(** * Order-book side of a perp market: decoder entry point, traversal
      and watcher construction.

    A shallow embedding of [mango/orderbookside.py] and of
    [build_perp_orderbook_side_watcher] and
    [build_serum_inventory_watcher] from [mango/watchers.py].

    Layout of the development:
    - [PyDecimal]: the arithmetic of Python's [decimal.Decimal] that the
      traversal uses (multiplication, division, powers of ten), with the
      rounding of the active context;
    - errors as a sum type with a bind notation;
    - the data model ([Node], [OrderBookSide], [Order], ...);
    - [OrderBookSide.parse], [OrderBookSide.load], and the generator
      [OrderBookSide.orders] as a step function on its local state;
    - the world of watchers (observers and subscriptions held by
      reference, with what is subscribed to each publisher);
    - the properties: first those the specification states, then further
      properties of the code (error paths, cycles, the order of the
      traversal, what construction leaves in the world). *)

From Stdlib Require Import ZArith List String Ascii Bool Lia QArith.
From Stdlib Require Import DecimalString Permutation.
Import ListNotations.

Local Open Scope string_scope.
Local Open Scope list_scope.
Local Open Scope Z_scope.

(** ** Exceptions and the error monad *)

(** The exceptions the modelled code can raise: the generic [Exception]
    with its message, the [IndexError] of list indexing, the three
    signals that the default decimal context traps, and the
    [ValueError] of a value that an enumeration does not have. *)
Inductive exn : Type :=
| Exception (msg : string)
| IndexError
| DivisionByZero
| InvalidOperation
| Overflow
| ValueError.

Definition result (A : Type) : Type := (exn + A)%type.

Definition ret {A : Type} (a : A) : result A := inr a.
Definition raise {A : Type} (e : exn) : result A := inl e.
Definition bind {A B : Type} (m : result A) (f : A -> result B) : result B :=
  match m with
  | inl e => inl e
  | inr a => f a
  end.

Notation "'let*' x ':=' m 'in' k" := (bind m (fun x => k))
  (at level 10, x name, m at level 100, k at level 200).

(** ** Python's decimal arithmetic *)

Module PyDecimal.

(** A finite [Decimal]: sign, coefficient and exponent, as CPython keeps
    them ([_sign], [_int], [_exp]).  The coefficient is never negative.
    NaN and the infinities do not occur here: they are only produced by
    untrapped signals, and the three signals that would produce them are
    trapped (raised) in the default context. *)
Record Decimal : Type := mkDecimal {
  dsign : bool;
  dint : Z;
  dexp : Z
}.

(** The part of the arithmetic context that the operations read.  The
    rounding mode is the default ROUND_HALF_EVEN and [clamp] is 0. *)
Record DecimalContext : Type := mkContext {
  prec : Z;
  Emax : Z;
  Emin : Z
}.

(** [decimal.DefaultContext]. *)
Definition DefaultContext : DecimalContext :=
  {| prec := 28; Emax := 999999; Emin := -999999 |}.

Definition Etiny (ctx : DecimalContext) : Z := Emin ctx - prec ctx + 1.
Definition Etop (ctx : DecimalContext) : Z := Emax ctx - prec ctx + 1.

(** [len(str(n))] for a non-negative integer. *)
Fixpoint ndigits_fuel (fuel : nat) (n : Z) : Z :=
  match fuel with
  | O => 1
  | S fuel' => if n <? 10 then 1 else 1 + ndigits_fuel fuel' (n / 10)
  end.

Definition ndigits (n : Z) : Z := ndigits_fuel (Z.to_nat (Z.log2 n)) n.

(** [Decimal(n)] for a Python integer. *)
Definition of_int (n : Z) : Decimal :=
  {| dsign := n <? 0; dint := Z.abs n; dexp := 0 |}.

(** The rational a [Decimal] denotes. *)
Definition to_Q (d : Decimal) : Q :=
  let m := if dsign d then - dint d else dint d in
  if 0 <=? dexp d
  then inject_Z (m * 10 ^ dexp d)
  else Qmake m (Z.to_pos (10 ^ (- dexp d))).

(** [Decimal.__eq__]: comparison by value. *)
Definition dec_eqb (a b : Decimal) : bool := Qeq_bool (to_Q a) (to_Q b).

(** [_round_half_even] applied to a coefficient split into the kept part
    [q] and the dropped part [r] of [drop] digits: 1 to round up, 0 when
    nothing is lost, -1 to truncate. *)
Definition round_half_even (q r drop : Z) : Z :=
  let half := 5 * 10 ^ (drop - 1) in
  if (r =? half) && Z.even q then -1
  else if half <=? r then 1
  else if r =? 0 then 0
  else -1.

(** [Decimal._fix]: bring a result back into the context's precision and
    exponent range. *)
Definition fix_ (ctx : DecimalContext) (d : Decimal) : result Decimal :=
  if dint d =? 0 then
    let new_exp := Z.min (Z.max (dexp d) (Etiny ctx)) (Emax ctx) in
    ret {| dsign := dsign d; dint := 0; dexp := new_exp |}
  else
    let exp_min := ndigits (dint d) + dexp d - prec ctx in
    if Etop ctx <? exp_min then raise Overflow
    else
      let exp_min := if exp_min <? Etiny ctx then Etiny ctx else exp_min in
      if dexp d <? exp_min then
        let digits := ndigits (dint d) + dexp d - exp_min in
        let '(c, e) := if digits <? 0 then (1, exp_min - 1)
                       else (dint d, dexp d) in
        let drop := exp_min - e in
        let q := c / 10 ^ drop in
        let r := c mod 10 ^ drop in
        let changed := round_half_even q r drop in
        let '(coeff, exp_min) :=
          if 0 <? changed then
            if prec ctx <? ndigits (q + 1)
            then ((q + 1) / 10, exp_min + 1)
            else (q + 1, exp_min)
          else (q, exp_min) in
        if Etop ctx <? exp_min then raise Overflow
        else ret {| dsign := dsign d; dint := coeff; dexp := exp_min |}
      else ret d.

(** [Decimal.__mul__]. *)
Definition mul (ctx : DecimalContext) (a b : Decimal) : result Decimal :=
  fix_ ctx {| dsign := xorb (dsign a) (dsign b);
              dint := dint a * dint b;
              dexp := dexp a + dexp b |}.
(** * Real-or-AI front end: metrics derivation and API client

    A shallow embedding of the JavaScript sources

    - [ConfusionMatrix] (components/ConfusionMatrix.jsx): accuracy,
      precision, recall and F1 shown above the confusion matrix;
    - [PredictionResult] (components/PredictionResult.jsx): the
      confidence percentage;
    - [MetricsCharts] (components/MetricsCharts.jsx): the per-epoch
      chart rows;
    - services/api.js: the axios response interceptor,
      [uploadImageAndPredict] and [sendChatMessage].

    JavaScript numbers are IEEE-754 doubles.  Module [F64] has the numeric
    code on binary64, operation by operation, with the rounding of the
    Standard Library's specification of the primitive floats; the claims
    about computed numbers are stated and proved of it.  Module [Num] keeps
    the exact rational value of a number together with NaN and the two
    infinities; it is used where no rounding takes part: comparisons,
    0/0, and the inputs at which every operation is exact. *)

From Stdlib Require Import ZArith QArith Qpower Qround Qabs Qminmax Lqa Lia Bool.
From Stdlib Require Import Ascii String List Floats Uint63.
From stdpp Require Import base option list gmap strings.
Import ListNotations.

Open Scope Z_scope.

(** ** JavaScript numbers *)

Module Num.

Inductive jsnum :=
| NaN
| Inf (neg : bool)
| Fin (q : Q).

Definition of_Z (z : Z) : jsnum := Fin (inject_Z z).
Definition of_N (n : N) : jsnum := of_Z (Z.of_N n).

Definition Qis_zero (q : Q) : bool := Qnum q =? 0.
Definition Qis_neg (q : Q) : bool := Qnum q <? 0.

(** [x + y] *)
Definition add (x y : jsnum) : jsnum :=
  match x, y with
  | NaN, _ | _, NaN => NaN
  | Inf a, Inf b => if Bool.eqb a b then Inf a else NaN
  | Inf a, Fin _ => Inf a
  | Fin _, Inf b => Inf b
  | Fin p, Fin q => Fin (p + q)
  end.

(** [x * y] *)
Definition mul (x y : jsnum) : jsnum :=
  match x, y with
  | NaN, _ | _, NaN => NaN
  | Inf a, Inf b => Inf (xorb a b)
  | Inf a, Fin q | Fin q, Inf a =>
      if Qis_zero q then NaN else Inf (xorb a (Qis_neg q))
  | Fin p, Fin q => Fin (p * q)
  end.

(** [x / y] *)
Definition div (x y : jsnum) : jsnum :=
  match x, y with
  | NaN, _ | _, NaN => NaN
  | Inf _, Inf _ => NaN
  | Inf a, Fin q => Inf (xorb a (Qis_neg q))
  | Fin _, Inf _ => Fin 0
  | Fin p, Fin q =>
      if Qis_zero q then
        (if Qis_zero p then NaN else Inf (Qis_neg p))
      else Fin (p / q)
  end.

(** [x > y]; every comparison with NaN is false. *)
Definition gt (x y : jsnum) : bool :=
  match x, y with
  | NaN, _ | _, NaN => false
  | Inf a, Inf b => negb a && b
  | Inf a, Fin _ => negb a
  | Fin _, Inf b => b
  | Fin p, Fin q => if Qlt_le_dec q p then true else false
  end.

(** [x >= y] *)
Definition ge (x y : jsnum) : bool :=
  match x, y with
  | NaN, _ | _, NaN => false
  | Inf a, Inf b => negb a || b
  | Inf a, Fin _ => negb a
  | Fin _, Inf b => b
  | Fin p, Fin q => if Qlt_le_dec p q then false else true
  end.

(** Equality of numbers as values ([Q] has several terms per value). *)
Definition same (x y : jsnum) : Prop :=
  match x, y with
  | NaN, NaN => True
  | Inf a, Inf b => a = b
  | Fin p, Fin q => p == q
  | _, _ => False
  end.

End Num.
Export Num.

Declare Scope js_scope.
Delimit Scope js_scope with js.
Bind Scope js_scope with jsnum.
Infix "+" := Num.add : js_scope.
Infix "*" := Num.mul : js_scope.
Infix "/" := Num.div : js_scope.
Infix ">" := Num.gt : js_scope.
Infix ">=" := Num.ge : js_scope.

(** ** Decimal digit strings *)

Module Digits.
(* Every run is one of five: the open fails; the flag call fails; the
   configuration is refused; the attribute call fails; all succeed. *)
Lemma openInternal_cases options h :
  let run := openInternal sys options h in
  let o := open_call options in
  (exists err,
      open_answer sys options h = inr err /\
      run = ((None, Some err), h ++ [o])) \/
  (exists file err,
      open_answer sys options h = inl file /\
      ~ reports_success (fcntl_answer sys options h file) /\
      run = ((None, Some err), h ++ [o; fcntl_call file])) \/
  (exists file err,
      open_answer sys options h = inl file /\
      reports_success (fcntl_answer sys options h file) /\
      convertOptions options = (None, Some err) /\
      run = ((None, Some err), h ++ [o; fcntl_call file])) \/
  (exists file t err,
      open_answer sys options h = inl file /\
      reports_success (fcntl_answer sys options h file) /\
      convertOptions options = (Some t, None) /\
      ~ reports_success (ioctl_answer sys options h file t) /\
      run = ((None, Some err),
             h ++ [o; fcntl_call file; ioctl_call file (Some t)])) \/
  (exists file t,
      open_answer sys options h = inl file /\
      reports_success (fcntl_answer sys options h file) /\
      convertOptions options = (Some t, None) /\
      reports_success (ioctl_answer sys options h file t) /\
      run = ((Some file, None),
             h ++ [o; fcntl_call file; ioctl_call file (Some t)])).
Proof.
  intros run o. subst run o.
  destruct (open_answer sys options h) as [file | err] eqn:Hopen.
  2: { left. exists err. split; [reflexivity |].
       apply openInternal_open_failed, Hopen. }
  right.
  destruct (fcntl_answer sys options h file) as [[r1 r2] errno] eqn:Hfcntl.
  pose proof (openInternal_opened _ _ _ _ _ _ Hopen Hfcntl) as Hrun.
  cbv zeta in Hrun.
  destruct (decide (int errno = 0)) as [He | He].
  2: { left. eexists file, _. rewrite Hfcntl.
       split; [reflexivity |]. split; [| exact Hrun].
       intros [He' _]. contradiction. }
  destruct (decide (r1 = 0)) as [-> | Hr].
  2: { left. eexists file, _. rewrite Hfcntl.
       split; [reflexivity |]. split; [| exact Hrun].
       intros [_ Hr']. contradiction. }
  right. clear Hrun.
  assert (Hok : reports_success (fcntl_answer sys options h file)).
  { rewrite Hfcntl. split; [exact He | reflexivity]. }
  destruct (convertOptions_record_cases options)
    as [(t & Hconv) | (err & Hconv)].
  2: { left. exists file, err.
       split; [reflexivity |]. split; [exact Hok |]. split; [exact Hconv |].
       rewrite (openInternal_opened _ _ _ _ _ _ Hopen Hfcntl).
       destruct (decide (int errno = 0)); [| contradiction].
       destruct (decide (0 = 0)); [| contradiction].
       rewrite Hconv. reflexivity. }
  right.
  destruct (ioctl_answer sys options h file t) as [[r1' r2'] errno']
    eqn:Hioctl.
  pose proof (openInternal_configured _ _ _ _ _ _ _
                Hopen Hok Hconv Hioctl) as Hrun.
  destruct (decide (int errno' = 0)) as [He' | He'].
  2: { left. eexists file, t, _. rewrite Hioctl.
       repeat (split; [first [reflexivity | assumption] |]).
       split; [| exact Hrun]. intros [H' _]. contradiction. }
  destruct (decide (r1' = 0)) as [-> | Hr'].
  2: { left. eexists file, t, _. rewrite Hioctl.
       repeat (split; [first [reflexivity | assumption] |]).
       split; [| exact Hrun]. intros [_ H']. contradiction. }
  right. exists file, t. rewrite Hioctl.
  repeat (split; [first [reflexivity | assumption] |]).
  split; [split; [exact He' | reflexivity] | exact Hrun].
Qed.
****************************************
* [Work item]:
Take the lines above from the one containing "signals that the" to the one containing "prec := 28;" and retype them exactly, both ends included, with nothing added.

* [Output]:
    signals that the default decimal context traps, and the
    [ValueError] of a value that an enumeration does not have. *)
Inductive exn : Type :=
| Exception (msg : string)
| IndexError
| DivisionByZero
| InvalidOperation
| Overflow
| ValueError.

Definition result (A : Type) : Type := (exn + A)%type.

Definition ret {A : Type} (a : A) : result A := inr a.
Definition raise {A : Type} (e : exn) : result A := inl e.
Definition bind {A B : Type} (m : result A) (f : A -> result B) : result B :=
  match m with
  | inl e => inl e
  | inr a => f a
  end.

Notation "'let*' x ':=' m 'in' k" := (bind m (fun x => k))
  (at level 10, x name, m at level 100, k at level 200).

(** ** Python's decimal arithmetic *)

Module PyDecimal.

(** A finite [Decimal]: sign, coefficient and exponent, as CPython keeps
    them ([_sign], [_int], [_exp]).  The coefficient is never negative.
    NaN and the infinities do not occur here: they are only produced by
    untrapped signals, and the three signals that would produce them are
    trapped (raised) in the default context. *)
Record Decimal : Type := mkDecimal {
  dsign : bool;
  dint : Z;
  dexp : Z
}.

(** The part of the arithmetic context that the operations read.  The
    rounding mode is the default ROUND_HALF_EVEN and [clamp] is 0. *)
Record DecimalContext : Type := mkContext {
  prec : Z;
  Emax : Z;
  Emin : Z
}.

(** [decimal.DefaultContext]. *)
Definition DefaultContext : DecimalContext :=
  {| prec := 28; Emax := 999999; Emin := -999999 |}.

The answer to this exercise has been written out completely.